* _Problem to solve_: Repeat only the lines below from the one containing "(** [exe] is" through the one containing "included, and every", inclusive, exactly as written.

* _Supplied material_:
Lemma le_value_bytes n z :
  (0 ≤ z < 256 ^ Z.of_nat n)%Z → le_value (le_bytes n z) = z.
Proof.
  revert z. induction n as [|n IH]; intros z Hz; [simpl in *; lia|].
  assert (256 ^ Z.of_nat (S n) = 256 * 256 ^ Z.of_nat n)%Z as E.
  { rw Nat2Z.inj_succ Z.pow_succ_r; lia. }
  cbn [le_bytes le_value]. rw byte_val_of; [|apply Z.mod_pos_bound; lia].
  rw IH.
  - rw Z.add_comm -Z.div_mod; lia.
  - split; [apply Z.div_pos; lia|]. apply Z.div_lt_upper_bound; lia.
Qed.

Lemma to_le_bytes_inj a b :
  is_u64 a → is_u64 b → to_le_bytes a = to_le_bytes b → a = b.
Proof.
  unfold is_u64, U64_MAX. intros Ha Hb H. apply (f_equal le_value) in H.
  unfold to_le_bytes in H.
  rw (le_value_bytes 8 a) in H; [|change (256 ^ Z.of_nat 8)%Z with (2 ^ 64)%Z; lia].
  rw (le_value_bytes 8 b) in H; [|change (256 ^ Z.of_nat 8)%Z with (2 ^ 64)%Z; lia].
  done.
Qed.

* * *

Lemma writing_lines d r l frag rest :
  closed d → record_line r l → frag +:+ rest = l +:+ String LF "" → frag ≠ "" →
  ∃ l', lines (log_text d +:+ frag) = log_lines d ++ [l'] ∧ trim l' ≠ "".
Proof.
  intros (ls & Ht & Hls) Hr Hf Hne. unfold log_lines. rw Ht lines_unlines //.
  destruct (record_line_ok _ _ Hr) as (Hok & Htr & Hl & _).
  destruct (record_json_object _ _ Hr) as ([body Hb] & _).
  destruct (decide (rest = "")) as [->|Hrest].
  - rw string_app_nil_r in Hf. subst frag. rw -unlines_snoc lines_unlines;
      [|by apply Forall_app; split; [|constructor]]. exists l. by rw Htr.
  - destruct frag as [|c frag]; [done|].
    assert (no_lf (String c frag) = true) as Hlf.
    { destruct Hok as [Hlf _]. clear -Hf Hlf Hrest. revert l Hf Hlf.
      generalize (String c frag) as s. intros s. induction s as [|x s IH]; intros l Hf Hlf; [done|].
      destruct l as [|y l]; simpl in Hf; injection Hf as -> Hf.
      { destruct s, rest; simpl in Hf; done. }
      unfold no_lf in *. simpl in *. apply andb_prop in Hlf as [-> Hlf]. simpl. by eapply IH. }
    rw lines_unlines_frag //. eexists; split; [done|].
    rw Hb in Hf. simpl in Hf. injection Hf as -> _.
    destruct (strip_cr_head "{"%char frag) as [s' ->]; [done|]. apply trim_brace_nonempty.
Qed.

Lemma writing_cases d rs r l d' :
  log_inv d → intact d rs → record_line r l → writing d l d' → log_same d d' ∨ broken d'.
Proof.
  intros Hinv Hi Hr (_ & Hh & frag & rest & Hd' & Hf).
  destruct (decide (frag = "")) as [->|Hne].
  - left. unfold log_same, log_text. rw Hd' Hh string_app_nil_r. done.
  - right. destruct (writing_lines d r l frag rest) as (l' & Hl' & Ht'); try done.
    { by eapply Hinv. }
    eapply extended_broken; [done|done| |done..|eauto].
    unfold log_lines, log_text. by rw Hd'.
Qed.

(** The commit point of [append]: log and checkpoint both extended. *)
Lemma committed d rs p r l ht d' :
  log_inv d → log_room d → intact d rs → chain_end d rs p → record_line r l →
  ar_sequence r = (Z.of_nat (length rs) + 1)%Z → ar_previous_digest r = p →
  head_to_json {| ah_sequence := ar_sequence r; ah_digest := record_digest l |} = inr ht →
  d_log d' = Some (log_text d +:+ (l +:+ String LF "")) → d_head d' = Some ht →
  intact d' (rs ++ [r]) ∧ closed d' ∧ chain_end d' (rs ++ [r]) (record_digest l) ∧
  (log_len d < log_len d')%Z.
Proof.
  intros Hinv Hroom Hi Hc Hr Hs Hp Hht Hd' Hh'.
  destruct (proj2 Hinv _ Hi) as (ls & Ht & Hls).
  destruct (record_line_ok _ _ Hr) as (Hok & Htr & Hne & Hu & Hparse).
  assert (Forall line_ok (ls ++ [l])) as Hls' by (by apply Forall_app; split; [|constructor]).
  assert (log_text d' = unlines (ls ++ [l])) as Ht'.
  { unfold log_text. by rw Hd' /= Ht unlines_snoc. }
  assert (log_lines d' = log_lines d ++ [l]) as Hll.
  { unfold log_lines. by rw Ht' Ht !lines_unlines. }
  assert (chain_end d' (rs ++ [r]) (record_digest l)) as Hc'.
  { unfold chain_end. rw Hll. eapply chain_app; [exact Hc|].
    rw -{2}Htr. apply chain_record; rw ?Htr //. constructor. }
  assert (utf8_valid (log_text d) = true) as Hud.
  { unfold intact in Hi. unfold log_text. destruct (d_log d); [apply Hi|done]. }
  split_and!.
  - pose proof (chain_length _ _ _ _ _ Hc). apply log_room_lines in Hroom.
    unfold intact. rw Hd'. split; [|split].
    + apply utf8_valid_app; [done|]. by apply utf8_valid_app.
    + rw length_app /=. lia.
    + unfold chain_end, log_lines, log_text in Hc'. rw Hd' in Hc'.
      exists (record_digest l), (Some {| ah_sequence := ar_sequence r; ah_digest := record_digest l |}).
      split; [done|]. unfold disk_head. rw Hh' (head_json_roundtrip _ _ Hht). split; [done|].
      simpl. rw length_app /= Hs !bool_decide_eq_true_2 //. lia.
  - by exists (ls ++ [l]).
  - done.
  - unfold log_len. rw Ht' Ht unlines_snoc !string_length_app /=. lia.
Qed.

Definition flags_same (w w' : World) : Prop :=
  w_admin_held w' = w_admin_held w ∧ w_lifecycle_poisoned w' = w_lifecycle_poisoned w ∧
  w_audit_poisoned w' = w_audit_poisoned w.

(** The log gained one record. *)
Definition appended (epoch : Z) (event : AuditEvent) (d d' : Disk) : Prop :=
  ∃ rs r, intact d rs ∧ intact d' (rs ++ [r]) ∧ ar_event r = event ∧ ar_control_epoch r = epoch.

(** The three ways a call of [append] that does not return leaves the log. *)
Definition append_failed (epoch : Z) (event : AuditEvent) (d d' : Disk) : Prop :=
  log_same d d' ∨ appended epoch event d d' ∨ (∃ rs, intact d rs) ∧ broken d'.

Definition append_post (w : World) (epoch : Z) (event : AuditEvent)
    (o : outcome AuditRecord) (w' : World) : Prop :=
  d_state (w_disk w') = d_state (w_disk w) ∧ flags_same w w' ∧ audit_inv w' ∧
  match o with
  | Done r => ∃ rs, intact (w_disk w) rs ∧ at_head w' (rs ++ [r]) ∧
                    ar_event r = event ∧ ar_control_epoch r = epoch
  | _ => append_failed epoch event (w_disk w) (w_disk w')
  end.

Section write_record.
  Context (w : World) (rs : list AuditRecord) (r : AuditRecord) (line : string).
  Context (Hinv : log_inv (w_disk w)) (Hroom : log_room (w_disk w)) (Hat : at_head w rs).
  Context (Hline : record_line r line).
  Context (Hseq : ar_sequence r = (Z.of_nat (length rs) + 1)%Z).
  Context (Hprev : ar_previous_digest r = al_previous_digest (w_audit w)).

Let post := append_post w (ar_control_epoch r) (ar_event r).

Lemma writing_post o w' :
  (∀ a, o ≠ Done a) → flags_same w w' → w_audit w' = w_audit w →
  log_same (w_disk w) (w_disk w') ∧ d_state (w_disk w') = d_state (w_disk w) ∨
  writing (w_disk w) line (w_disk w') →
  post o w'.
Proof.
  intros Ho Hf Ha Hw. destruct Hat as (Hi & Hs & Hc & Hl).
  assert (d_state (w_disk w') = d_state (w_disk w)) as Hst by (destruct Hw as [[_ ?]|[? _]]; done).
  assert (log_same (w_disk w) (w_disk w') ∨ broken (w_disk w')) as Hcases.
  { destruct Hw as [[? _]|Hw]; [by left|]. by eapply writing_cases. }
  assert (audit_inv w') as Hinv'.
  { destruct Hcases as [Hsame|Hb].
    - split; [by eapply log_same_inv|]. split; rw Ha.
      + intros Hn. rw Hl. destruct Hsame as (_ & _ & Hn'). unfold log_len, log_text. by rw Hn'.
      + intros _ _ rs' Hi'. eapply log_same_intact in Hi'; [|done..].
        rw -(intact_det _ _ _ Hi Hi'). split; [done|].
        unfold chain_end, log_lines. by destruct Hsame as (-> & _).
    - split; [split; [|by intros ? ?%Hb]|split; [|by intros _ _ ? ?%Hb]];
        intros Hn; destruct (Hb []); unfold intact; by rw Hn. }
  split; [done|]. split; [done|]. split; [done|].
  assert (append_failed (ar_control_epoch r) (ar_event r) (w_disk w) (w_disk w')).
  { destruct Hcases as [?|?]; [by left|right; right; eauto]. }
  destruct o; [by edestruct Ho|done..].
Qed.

...

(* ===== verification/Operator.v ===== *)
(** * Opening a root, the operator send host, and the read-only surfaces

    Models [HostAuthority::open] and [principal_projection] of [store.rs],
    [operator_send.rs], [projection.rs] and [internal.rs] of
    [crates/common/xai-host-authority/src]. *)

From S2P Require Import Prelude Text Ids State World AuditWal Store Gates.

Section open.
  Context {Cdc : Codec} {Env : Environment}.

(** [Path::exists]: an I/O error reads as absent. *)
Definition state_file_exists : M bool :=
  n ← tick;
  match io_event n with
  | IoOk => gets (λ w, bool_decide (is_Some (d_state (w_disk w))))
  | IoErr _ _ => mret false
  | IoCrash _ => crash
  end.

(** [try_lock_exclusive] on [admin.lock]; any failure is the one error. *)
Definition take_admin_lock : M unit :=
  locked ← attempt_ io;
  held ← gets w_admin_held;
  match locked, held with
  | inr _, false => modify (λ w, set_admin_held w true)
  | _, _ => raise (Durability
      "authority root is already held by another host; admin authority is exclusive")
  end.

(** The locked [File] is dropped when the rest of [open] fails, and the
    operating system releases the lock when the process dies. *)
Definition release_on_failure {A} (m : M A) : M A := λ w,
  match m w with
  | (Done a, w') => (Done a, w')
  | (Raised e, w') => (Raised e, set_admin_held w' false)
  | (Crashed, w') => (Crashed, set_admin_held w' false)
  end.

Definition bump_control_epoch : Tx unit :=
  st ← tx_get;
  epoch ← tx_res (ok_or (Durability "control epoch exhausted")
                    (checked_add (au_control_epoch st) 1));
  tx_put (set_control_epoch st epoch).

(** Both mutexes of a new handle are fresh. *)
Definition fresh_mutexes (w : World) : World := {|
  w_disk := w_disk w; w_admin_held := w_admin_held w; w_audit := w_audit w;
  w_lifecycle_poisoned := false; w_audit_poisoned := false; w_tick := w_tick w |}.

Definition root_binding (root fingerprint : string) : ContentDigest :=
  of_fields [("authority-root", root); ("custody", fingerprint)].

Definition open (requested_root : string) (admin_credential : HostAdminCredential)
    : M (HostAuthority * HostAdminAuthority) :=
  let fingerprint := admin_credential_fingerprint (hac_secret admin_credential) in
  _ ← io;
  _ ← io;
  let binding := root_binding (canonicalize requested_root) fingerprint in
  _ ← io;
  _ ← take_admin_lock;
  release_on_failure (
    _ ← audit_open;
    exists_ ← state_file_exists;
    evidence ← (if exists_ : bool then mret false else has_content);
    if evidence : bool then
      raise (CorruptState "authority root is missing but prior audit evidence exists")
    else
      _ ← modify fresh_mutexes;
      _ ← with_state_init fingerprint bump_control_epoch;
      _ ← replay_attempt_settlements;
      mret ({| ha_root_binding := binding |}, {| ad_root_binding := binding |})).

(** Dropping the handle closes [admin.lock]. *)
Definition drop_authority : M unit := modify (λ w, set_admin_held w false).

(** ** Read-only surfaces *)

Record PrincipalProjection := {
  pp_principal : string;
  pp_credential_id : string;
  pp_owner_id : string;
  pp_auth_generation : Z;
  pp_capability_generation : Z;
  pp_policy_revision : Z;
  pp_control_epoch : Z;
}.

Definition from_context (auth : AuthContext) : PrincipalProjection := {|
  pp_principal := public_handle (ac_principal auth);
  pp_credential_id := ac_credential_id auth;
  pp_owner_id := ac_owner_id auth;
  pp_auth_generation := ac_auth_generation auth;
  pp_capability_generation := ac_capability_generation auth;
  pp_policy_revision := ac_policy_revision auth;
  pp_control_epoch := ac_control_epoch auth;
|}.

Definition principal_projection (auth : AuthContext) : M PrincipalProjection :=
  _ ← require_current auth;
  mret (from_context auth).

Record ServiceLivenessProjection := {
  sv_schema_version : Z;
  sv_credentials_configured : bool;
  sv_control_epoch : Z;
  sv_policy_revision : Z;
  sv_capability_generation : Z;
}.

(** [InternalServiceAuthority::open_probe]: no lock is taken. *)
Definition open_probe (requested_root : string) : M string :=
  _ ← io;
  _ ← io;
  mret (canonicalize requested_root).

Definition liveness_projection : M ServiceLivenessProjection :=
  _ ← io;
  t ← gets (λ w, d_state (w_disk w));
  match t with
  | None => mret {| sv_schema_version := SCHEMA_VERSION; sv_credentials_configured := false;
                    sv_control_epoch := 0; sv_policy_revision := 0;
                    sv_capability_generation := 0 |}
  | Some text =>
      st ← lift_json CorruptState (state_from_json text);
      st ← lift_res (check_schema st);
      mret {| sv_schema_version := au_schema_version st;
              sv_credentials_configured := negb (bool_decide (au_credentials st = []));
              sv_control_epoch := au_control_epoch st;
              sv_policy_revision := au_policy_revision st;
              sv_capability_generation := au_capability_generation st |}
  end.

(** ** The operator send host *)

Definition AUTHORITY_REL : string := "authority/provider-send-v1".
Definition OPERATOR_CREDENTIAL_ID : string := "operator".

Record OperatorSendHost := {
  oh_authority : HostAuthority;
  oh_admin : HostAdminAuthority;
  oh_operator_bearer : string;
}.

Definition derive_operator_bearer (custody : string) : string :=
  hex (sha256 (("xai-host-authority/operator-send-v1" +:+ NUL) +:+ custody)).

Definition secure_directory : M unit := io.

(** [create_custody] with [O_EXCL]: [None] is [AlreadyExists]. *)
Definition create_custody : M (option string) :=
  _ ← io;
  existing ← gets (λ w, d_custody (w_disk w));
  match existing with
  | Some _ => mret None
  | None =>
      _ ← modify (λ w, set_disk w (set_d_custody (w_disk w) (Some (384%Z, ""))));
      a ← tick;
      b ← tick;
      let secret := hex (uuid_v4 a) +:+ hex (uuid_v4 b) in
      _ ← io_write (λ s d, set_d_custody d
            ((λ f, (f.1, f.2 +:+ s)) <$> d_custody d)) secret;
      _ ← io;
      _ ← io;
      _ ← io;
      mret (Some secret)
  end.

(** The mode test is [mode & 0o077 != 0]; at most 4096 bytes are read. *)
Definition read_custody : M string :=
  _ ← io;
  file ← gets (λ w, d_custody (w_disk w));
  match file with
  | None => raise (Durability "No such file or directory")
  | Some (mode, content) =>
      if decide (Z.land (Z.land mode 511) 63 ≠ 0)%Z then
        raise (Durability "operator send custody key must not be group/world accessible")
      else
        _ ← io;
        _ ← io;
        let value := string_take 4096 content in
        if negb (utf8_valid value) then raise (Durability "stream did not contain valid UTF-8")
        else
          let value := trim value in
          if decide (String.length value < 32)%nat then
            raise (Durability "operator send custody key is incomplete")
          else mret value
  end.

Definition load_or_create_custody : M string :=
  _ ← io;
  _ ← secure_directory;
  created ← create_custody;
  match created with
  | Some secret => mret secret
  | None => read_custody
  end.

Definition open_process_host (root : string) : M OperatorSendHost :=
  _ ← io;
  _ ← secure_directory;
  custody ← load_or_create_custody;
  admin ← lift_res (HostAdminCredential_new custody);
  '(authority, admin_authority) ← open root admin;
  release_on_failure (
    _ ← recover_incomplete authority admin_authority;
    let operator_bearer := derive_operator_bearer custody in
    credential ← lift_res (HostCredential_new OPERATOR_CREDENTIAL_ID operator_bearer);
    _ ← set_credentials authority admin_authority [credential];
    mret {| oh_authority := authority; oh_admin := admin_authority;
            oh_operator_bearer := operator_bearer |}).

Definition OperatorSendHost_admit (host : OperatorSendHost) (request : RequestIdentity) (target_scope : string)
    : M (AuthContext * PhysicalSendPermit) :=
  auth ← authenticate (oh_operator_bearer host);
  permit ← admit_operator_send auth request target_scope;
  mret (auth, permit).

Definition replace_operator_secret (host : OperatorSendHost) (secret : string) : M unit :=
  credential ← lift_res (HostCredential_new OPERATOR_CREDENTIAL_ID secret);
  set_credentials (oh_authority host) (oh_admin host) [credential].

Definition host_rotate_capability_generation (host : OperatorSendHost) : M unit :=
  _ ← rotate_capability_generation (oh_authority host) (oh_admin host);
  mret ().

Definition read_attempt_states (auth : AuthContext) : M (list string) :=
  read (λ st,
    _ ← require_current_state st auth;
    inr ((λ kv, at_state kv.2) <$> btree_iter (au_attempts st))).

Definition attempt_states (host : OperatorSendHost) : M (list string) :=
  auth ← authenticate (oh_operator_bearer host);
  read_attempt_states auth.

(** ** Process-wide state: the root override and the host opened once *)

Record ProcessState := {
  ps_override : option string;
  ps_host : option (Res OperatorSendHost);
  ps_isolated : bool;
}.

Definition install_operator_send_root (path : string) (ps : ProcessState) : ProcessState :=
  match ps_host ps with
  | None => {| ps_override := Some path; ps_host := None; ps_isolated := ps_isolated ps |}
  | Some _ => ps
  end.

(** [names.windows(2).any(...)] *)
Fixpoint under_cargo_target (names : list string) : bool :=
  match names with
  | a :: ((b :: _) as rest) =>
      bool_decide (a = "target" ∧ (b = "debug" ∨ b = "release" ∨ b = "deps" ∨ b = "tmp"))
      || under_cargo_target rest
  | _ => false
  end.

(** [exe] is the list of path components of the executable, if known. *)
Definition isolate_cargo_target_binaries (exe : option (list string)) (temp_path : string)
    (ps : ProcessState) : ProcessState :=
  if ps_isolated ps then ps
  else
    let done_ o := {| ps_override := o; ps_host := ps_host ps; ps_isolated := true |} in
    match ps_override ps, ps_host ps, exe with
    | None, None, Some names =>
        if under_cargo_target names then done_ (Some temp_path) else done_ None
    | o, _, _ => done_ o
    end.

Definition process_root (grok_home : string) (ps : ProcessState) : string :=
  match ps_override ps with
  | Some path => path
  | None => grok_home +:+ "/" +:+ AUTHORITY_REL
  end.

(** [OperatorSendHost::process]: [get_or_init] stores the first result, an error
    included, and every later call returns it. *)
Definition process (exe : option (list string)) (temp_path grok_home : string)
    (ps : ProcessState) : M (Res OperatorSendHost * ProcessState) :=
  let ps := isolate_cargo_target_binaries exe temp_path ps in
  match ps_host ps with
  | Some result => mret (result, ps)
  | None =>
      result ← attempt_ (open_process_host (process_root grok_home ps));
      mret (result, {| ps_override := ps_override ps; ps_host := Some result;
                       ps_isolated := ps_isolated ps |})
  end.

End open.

* _Exercise answer_:
(** [exe] is the list of path components of the executable, if known. *)
Definition isolate_cargo_target_binaries (exe : option (list string)) (temp_path : string)
    (ps : ProcessState) : ProcessState :=
  if ps_isolated ps then ps
  else
    let done_ o := {| ps_override := o; ps_host := ps_host ps; ps_isolated := true |} in
    match ps_override ps, ps_host ps, exe with
    | None, None, Some names =>
        if under_cargo_target names then done_ (Some temp_path) else done_ None
    | o, _, _ => done_ o
    end.

Definition process_root (grok_home : string) (ps : ProcessState) : string :=
  match ps_override ps with
  | Some path => path
  | None => grok_home +:+ "/" +:+ AUTHORITY_REL
  end.

(** [OperatorSendHost::process]: [get_or_init] stores the first result, an error
    included, and every later call returns it. *)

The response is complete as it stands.